# Exercise
The lines to copy from the listing below are those that contain the string "shift".
◇ ◇ ◇
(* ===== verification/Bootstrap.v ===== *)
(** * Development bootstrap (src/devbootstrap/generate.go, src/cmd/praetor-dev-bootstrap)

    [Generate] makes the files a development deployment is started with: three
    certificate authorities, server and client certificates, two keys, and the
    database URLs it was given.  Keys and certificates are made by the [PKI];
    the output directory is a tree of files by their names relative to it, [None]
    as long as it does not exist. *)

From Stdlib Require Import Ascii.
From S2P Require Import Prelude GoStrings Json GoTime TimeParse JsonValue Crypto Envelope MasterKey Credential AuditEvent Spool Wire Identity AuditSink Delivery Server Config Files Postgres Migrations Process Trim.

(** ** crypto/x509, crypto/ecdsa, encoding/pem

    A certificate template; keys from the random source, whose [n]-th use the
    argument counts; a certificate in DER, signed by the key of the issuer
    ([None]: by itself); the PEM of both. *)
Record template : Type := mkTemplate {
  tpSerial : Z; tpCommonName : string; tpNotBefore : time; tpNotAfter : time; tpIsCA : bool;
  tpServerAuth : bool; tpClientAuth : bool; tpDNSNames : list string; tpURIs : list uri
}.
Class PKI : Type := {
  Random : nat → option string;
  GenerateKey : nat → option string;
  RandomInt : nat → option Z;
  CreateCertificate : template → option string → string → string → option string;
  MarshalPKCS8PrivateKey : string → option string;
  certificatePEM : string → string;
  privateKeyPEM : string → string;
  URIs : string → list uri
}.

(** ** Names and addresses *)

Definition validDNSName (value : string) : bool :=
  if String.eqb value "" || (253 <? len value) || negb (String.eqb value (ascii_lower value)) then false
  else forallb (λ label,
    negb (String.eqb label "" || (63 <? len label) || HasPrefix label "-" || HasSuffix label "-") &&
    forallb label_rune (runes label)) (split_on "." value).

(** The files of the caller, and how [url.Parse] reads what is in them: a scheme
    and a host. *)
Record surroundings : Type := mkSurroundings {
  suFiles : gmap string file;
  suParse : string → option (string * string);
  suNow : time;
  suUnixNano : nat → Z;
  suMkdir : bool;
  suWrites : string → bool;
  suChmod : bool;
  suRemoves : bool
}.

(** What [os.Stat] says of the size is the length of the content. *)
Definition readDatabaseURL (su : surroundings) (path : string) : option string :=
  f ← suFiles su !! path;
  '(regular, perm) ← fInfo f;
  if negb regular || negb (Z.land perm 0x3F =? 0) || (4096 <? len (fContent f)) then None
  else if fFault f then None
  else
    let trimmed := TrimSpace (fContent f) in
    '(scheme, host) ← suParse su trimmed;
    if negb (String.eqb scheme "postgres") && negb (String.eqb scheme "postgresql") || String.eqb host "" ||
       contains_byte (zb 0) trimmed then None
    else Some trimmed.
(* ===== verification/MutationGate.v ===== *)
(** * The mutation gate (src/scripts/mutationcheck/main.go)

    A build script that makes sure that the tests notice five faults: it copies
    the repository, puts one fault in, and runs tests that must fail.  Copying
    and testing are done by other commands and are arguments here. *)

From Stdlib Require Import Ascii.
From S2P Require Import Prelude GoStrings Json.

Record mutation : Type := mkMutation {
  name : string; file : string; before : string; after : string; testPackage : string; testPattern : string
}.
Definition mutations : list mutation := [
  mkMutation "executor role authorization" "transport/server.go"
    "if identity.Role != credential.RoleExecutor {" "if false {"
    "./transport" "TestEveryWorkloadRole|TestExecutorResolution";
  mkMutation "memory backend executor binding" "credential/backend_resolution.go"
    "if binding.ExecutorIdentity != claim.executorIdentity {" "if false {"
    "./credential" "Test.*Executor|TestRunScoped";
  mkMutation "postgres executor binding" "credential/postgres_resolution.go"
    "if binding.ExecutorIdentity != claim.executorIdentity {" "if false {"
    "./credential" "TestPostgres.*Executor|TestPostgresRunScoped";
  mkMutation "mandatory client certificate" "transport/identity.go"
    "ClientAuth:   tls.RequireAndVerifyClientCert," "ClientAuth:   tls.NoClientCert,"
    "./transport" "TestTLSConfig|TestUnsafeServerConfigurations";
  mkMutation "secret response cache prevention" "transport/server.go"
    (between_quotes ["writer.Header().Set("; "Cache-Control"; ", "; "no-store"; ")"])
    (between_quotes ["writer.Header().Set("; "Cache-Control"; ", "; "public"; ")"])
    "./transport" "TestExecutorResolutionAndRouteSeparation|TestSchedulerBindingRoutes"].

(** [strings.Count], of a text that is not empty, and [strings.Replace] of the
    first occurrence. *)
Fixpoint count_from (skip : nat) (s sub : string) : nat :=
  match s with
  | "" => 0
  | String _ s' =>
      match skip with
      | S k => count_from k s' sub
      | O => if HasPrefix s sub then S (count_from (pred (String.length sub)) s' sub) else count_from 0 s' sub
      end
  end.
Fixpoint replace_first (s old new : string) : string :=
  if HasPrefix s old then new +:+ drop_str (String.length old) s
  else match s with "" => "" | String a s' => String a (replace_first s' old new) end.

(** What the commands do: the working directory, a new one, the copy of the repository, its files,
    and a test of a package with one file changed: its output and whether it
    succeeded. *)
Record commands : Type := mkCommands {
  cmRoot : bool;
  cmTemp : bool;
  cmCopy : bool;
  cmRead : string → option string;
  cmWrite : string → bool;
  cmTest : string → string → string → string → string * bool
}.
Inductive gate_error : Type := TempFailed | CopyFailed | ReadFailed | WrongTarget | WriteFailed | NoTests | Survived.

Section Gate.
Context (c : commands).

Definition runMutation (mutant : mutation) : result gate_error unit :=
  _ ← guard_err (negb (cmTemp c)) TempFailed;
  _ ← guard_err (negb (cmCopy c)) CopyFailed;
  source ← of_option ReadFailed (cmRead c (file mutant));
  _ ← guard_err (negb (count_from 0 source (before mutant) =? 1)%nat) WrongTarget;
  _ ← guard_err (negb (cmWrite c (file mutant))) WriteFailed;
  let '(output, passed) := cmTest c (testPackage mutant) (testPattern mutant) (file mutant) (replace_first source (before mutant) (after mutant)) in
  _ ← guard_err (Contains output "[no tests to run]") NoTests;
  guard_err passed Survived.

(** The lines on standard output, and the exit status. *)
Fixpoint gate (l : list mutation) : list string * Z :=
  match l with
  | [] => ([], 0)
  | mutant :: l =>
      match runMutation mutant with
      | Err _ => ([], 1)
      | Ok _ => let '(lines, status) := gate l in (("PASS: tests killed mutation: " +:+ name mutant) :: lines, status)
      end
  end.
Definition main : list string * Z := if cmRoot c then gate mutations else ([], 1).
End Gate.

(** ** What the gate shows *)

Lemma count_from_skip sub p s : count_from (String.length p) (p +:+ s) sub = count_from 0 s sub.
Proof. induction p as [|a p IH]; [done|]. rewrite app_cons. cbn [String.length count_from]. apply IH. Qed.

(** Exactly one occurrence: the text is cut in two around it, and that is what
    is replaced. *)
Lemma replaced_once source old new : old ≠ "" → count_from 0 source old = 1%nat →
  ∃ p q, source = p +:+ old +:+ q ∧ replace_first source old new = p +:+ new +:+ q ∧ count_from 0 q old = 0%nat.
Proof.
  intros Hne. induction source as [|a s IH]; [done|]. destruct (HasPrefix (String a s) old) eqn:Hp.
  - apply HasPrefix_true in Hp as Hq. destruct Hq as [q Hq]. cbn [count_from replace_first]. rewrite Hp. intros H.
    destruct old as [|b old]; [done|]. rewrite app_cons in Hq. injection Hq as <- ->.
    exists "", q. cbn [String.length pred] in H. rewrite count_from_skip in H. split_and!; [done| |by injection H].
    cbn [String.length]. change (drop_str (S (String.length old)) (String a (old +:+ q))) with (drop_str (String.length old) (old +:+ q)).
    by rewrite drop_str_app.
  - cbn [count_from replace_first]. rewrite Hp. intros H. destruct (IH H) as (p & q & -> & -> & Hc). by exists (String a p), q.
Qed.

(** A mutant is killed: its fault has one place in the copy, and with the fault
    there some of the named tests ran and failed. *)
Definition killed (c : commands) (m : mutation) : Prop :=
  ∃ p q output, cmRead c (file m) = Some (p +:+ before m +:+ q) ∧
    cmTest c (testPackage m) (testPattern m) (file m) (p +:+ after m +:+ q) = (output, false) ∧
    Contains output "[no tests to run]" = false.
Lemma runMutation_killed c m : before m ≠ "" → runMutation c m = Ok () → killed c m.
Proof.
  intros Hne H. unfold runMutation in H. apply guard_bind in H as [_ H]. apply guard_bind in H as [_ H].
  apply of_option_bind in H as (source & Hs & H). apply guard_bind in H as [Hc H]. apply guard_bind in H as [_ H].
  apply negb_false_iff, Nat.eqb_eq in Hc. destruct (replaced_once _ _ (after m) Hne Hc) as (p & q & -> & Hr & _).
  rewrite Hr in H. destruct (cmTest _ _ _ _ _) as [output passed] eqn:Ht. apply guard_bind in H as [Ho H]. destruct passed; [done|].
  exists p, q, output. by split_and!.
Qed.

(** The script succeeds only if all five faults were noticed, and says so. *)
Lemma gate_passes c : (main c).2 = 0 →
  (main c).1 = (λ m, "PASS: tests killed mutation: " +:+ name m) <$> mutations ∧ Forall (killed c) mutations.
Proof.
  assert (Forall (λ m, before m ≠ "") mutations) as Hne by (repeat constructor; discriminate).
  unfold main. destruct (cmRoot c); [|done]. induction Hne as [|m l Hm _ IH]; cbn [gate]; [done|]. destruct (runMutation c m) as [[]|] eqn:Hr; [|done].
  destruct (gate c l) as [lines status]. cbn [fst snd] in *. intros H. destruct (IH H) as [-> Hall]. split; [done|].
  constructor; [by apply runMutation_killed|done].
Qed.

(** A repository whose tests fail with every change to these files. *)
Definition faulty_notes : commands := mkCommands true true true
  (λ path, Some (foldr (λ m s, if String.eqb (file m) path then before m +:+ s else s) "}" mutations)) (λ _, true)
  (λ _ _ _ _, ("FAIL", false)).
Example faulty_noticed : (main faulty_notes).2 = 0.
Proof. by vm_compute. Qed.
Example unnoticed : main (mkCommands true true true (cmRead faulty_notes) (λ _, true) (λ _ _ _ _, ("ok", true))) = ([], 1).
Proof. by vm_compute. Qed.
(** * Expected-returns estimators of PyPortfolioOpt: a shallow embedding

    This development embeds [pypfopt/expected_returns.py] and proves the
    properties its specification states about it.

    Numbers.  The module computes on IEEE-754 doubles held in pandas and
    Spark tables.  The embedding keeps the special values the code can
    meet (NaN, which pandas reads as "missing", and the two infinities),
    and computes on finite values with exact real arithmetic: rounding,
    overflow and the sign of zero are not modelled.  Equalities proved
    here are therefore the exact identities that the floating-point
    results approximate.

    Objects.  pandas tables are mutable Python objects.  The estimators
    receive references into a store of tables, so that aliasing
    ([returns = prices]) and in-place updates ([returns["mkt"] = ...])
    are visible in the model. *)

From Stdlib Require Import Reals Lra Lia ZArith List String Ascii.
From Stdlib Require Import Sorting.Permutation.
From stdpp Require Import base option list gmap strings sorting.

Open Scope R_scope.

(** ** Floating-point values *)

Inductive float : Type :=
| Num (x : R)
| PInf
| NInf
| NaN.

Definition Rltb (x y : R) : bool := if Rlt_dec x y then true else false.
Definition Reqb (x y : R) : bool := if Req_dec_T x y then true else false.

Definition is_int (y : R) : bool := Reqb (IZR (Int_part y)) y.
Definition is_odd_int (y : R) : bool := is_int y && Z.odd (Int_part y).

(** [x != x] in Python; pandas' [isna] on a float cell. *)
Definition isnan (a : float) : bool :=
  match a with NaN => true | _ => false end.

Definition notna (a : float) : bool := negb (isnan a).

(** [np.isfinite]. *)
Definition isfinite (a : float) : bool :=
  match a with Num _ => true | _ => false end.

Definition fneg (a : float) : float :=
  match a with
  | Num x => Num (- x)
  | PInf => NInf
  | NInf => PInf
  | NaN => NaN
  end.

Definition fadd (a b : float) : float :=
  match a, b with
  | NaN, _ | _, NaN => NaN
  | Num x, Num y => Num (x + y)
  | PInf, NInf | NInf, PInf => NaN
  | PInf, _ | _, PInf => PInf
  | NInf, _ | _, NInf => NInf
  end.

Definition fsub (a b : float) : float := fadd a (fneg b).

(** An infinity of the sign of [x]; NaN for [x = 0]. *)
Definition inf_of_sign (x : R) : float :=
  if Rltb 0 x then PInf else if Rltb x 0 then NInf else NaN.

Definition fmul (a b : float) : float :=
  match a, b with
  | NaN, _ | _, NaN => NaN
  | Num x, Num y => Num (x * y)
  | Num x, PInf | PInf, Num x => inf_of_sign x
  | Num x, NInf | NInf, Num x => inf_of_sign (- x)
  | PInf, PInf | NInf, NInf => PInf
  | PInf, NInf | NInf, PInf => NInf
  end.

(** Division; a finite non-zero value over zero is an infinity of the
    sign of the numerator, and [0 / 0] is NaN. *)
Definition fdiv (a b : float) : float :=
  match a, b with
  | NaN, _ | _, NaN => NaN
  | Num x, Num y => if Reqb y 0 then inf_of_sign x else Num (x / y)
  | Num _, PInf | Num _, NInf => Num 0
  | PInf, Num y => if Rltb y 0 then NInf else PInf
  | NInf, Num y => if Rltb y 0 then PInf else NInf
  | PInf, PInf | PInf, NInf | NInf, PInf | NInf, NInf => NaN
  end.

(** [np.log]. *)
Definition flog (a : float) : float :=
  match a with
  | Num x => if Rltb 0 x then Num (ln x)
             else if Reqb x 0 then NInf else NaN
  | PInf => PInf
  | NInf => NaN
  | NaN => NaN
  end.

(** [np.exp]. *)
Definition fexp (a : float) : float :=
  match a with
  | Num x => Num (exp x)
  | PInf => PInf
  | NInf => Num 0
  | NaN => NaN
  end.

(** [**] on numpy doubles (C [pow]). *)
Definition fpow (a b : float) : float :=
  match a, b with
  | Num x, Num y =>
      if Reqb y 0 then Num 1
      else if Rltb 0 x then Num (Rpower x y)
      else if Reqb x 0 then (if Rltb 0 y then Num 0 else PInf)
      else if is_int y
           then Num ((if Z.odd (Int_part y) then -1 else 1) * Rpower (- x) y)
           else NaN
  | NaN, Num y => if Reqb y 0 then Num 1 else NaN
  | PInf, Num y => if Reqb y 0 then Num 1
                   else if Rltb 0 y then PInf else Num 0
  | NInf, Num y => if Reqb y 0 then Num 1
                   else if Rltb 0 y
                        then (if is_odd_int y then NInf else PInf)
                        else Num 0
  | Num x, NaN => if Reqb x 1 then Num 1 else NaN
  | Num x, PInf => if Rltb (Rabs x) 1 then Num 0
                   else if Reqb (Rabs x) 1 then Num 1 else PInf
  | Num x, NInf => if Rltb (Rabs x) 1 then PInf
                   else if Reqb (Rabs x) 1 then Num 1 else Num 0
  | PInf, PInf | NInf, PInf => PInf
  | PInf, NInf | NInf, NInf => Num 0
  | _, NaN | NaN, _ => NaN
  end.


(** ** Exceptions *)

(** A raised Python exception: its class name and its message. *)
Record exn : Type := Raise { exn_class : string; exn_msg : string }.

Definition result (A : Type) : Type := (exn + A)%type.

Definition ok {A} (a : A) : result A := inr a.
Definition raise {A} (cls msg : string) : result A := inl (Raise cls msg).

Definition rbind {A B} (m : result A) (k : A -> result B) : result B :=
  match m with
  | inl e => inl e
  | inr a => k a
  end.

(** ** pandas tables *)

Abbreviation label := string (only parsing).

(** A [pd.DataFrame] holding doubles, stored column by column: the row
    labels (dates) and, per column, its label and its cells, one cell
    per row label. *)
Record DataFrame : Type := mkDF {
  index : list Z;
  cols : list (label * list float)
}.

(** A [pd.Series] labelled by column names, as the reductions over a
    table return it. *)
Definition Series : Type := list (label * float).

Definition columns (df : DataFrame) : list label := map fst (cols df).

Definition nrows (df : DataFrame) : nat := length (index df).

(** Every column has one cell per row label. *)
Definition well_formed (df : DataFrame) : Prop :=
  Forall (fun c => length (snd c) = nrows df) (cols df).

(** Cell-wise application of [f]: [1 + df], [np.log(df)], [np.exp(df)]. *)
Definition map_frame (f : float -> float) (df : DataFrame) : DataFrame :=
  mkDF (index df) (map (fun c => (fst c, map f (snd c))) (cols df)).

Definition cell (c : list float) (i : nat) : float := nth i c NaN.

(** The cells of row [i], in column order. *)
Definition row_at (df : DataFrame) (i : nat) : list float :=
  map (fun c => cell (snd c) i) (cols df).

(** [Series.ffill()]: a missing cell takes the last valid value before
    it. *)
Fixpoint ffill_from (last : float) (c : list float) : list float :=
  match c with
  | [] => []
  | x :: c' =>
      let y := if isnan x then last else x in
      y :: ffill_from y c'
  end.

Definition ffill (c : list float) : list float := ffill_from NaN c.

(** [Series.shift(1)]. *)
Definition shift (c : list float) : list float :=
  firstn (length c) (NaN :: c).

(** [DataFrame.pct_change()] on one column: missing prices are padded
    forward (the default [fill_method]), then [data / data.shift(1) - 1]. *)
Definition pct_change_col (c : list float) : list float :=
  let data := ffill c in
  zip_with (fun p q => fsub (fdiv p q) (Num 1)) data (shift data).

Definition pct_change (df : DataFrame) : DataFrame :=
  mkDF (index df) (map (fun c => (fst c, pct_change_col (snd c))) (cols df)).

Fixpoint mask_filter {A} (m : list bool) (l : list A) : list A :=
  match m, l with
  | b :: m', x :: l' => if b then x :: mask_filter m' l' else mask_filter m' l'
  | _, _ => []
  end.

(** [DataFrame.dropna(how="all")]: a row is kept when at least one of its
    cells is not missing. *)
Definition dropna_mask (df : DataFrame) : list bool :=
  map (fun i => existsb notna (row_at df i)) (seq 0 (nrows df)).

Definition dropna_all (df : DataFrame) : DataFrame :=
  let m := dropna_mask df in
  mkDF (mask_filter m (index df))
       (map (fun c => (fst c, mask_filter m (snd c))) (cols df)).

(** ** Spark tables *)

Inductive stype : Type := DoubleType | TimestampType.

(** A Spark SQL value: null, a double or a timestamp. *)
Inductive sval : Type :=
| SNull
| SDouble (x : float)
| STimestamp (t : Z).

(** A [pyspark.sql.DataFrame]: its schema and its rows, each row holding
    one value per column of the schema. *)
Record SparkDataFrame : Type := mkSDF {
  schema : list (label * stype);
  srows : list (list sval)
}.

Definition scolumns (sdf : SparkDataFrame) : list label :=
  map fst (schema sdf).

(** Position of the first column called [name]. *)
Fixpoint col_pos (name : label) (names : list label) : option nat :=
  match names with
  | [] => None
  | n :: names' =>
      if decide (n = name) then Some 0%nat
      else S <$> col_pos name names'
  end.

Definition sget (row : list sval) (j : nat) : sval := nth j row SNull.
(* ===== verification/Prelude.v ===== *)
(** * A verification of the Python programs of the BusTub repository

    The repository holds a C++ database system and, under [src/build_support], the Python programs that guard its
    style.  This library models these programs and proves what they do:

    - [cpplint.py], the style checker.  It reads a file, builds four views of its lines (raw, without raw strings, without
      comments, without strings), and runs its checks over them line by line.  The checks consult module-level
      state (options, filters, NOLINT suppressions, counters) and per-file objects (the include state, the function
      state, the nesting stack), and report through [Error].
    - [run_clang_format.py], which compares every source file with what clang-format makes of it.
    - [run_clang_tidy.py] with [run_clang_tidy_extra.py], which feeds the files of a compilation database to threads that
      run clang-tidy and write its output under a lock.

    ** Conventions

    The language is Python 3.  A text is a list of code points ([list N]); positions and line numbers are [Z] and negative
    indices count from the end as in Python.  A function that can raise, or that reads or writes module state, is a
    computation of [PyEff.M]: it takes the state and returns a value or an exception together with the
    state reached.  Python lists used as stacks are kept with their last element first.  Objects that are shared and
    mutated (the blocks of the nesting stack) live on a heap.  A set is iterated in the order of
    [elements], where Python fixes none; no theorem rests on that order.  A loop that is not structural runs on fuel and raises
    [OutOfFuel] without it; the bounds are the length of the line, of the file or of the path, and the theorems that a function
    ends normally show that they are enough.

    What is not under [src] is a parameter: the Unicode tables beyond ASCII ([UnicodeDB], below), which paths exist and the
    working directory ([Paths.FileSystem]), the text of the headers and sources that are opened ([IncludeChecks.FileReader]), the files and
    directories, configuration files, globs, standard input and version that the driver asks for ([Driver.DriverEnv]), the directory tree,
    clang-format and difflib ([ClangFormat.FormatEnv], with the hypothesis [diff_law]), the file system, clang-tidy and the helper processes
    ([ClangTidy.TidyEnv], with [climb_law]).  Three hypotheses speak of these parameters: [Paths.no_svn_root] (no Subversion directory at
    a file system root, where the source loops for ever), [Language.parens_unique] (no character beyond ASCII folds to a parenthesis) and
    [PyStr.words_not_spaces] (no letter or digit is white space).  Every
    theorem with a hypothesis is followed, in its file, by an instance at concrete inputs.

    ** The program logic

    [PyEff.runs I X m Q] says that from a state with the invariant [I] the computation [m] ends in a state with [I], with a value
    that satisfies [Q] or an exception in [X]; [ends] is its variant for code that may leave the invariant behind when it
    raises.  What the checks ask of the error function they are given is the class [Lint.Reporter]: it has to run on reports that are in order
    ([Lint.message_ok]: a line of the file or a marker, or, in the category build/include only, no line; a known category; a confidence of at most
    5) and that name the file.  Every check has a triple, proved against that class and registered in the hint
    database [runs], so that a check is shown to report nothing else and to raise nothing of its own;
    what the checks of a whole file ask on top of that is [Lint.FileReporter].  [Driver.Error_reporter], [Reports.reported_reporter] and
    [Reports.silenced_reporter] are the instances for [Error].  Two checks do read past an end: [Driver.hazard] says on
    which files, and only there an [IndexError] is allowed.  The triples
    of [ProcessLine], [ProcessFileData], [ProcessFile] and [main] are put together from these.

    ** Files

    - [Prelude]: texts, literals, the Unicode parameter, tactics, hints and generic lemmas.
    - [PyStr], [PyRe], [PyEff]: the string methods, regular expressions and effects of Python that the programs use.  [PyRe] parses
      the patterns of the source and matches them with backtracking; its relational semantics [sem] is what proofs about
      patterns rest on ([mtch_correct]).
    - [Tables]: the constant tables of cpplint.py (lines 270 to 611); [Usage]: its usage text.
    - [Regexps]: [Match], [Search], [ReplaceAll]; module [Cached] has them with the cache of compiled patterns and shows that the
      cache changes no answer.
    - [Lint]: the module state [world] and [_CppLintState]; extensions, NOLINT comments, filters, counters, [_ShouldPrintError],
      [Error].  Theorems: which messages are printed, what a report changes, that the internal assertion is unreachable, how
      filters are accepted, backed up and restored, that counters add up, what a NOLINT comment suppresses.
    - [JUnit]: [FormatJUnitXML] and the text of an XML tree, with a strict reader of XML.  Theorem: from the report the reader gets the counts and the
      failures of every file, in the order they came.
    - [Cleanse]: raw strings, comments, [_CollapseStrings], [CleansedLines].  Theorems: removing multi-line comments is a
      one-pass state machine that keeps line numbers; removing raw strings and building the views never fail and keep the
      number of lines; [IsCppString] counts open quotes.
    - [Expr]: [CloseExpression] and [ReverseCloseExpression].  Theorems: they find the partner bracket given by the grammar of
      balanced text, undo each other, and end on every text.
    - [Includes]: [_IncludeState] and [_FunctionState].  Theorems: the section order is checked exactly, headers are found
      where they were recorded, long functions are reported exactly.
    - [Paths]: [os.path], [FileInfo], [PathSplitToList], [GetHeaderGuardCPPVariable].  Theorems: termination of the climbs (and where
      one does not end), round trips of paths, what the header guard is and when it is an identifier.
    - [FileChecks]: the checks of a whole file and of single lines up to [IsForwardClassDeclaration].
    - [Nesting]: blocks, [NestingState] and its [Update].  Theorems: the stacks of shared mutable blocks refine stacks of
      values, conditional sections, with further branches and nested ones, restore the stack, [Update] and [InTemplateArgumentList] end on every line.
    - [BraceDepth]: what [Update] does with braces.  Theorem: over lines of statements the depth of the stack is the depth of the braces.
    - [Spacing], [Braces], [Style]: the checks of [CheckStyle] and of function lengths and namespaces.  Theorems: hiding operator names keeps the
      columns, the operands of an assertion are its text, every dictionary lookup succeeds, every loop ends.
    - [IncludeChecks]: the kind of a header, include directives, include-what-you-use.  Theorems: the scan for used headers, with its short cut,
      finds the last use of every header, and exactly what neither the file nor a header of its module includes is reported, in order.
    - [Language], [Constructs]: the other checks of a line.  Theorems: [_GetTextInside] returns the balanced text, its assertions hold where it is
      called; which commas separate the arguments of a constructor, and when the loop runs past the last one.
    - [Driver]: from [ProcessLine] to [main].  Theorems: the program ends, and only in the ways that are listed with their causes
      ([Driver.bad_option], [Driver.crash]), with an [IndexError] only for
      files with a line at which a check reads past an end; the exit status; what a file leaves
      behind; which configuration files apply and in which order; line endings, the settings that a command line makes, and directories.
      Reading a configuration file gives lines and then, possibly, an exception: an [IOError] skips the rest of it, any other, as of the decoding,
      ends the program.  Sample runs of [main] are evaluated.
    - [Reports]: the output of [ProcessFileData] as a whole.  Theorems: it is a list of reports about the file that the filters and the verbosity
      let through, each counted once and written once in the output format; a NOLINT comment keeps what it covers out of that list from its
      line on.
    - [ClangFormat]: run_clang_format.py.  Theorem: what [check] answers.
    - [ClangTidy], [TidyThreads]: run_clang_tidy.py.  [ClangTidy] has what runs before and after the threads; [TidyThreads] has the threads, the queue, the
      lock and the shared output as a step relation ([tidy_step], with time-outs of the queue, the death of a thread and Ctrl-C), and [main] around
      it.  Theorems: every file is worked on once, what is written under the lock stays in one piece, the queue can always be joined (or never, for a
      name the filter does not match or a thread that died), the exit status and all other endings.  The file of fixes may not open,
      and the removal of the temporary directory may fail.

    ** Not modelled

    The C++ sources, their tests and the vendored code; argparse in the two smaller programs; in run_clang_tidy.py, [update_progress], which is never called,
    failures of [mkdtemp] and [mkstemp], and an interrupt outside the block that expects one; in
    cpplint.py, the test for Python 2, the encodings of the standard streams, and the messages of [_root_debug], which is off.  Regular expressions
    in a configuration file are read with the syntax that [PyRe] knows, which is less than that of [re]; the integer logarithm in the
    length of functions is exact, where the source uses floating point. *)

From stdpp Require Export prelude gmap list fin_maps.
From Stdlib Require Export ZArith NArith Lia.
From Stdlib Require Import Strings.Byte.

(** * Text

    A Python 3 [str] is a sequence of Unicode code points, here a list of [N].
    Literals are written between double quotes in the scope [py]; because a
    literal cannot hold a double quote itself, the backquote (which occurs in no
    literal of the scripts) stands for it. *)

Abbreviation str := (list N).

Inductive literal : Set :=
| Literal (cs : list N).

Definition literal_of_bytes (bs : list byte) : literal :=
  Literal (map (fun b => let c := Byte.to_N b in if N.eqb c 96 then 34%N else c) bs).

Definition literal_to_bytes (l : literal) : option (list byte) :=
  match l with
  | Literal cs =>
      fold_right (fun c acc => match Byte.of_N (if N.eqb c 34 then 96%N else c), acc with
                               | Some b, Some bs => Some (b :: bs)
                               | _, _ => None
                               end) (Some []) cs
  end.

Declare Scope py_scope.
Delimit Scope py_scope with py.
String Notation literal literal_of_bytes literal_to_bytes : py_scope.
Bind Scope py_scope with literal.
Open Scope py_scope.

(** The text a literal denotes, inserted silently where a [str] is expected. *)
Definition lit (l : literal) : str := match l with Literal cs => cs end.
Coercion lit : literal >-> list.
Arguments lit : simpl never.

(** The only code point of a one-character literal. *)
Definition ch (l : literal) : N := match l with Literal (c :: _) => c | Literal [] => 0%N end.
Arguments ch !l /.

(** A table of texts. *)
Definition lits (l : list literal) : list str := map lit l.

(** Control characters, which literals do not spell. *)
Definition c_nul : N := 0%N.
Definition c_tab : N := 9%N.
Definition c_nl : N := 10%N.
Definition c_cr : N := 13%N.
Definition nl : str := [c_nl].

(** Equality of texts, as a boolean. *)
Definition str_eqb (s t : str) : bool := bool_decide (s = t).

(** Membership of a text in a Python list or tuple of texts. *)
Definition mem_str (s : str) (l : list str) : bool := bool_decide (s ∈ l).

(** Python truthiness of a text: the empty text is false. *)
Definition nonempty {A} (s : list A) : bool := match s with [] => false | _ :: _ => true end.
◇ ◇ ◇
# Response to the exercise
(** [Series.shift(1)]. *)
Definition shift (c : list float) : list float :=
    forward (the default [fill_method]), then [data / data.shift(1) - 1]. *)
  zip_with (fun p q => fsub (fdiv p q) (Num 1)) data (shift data).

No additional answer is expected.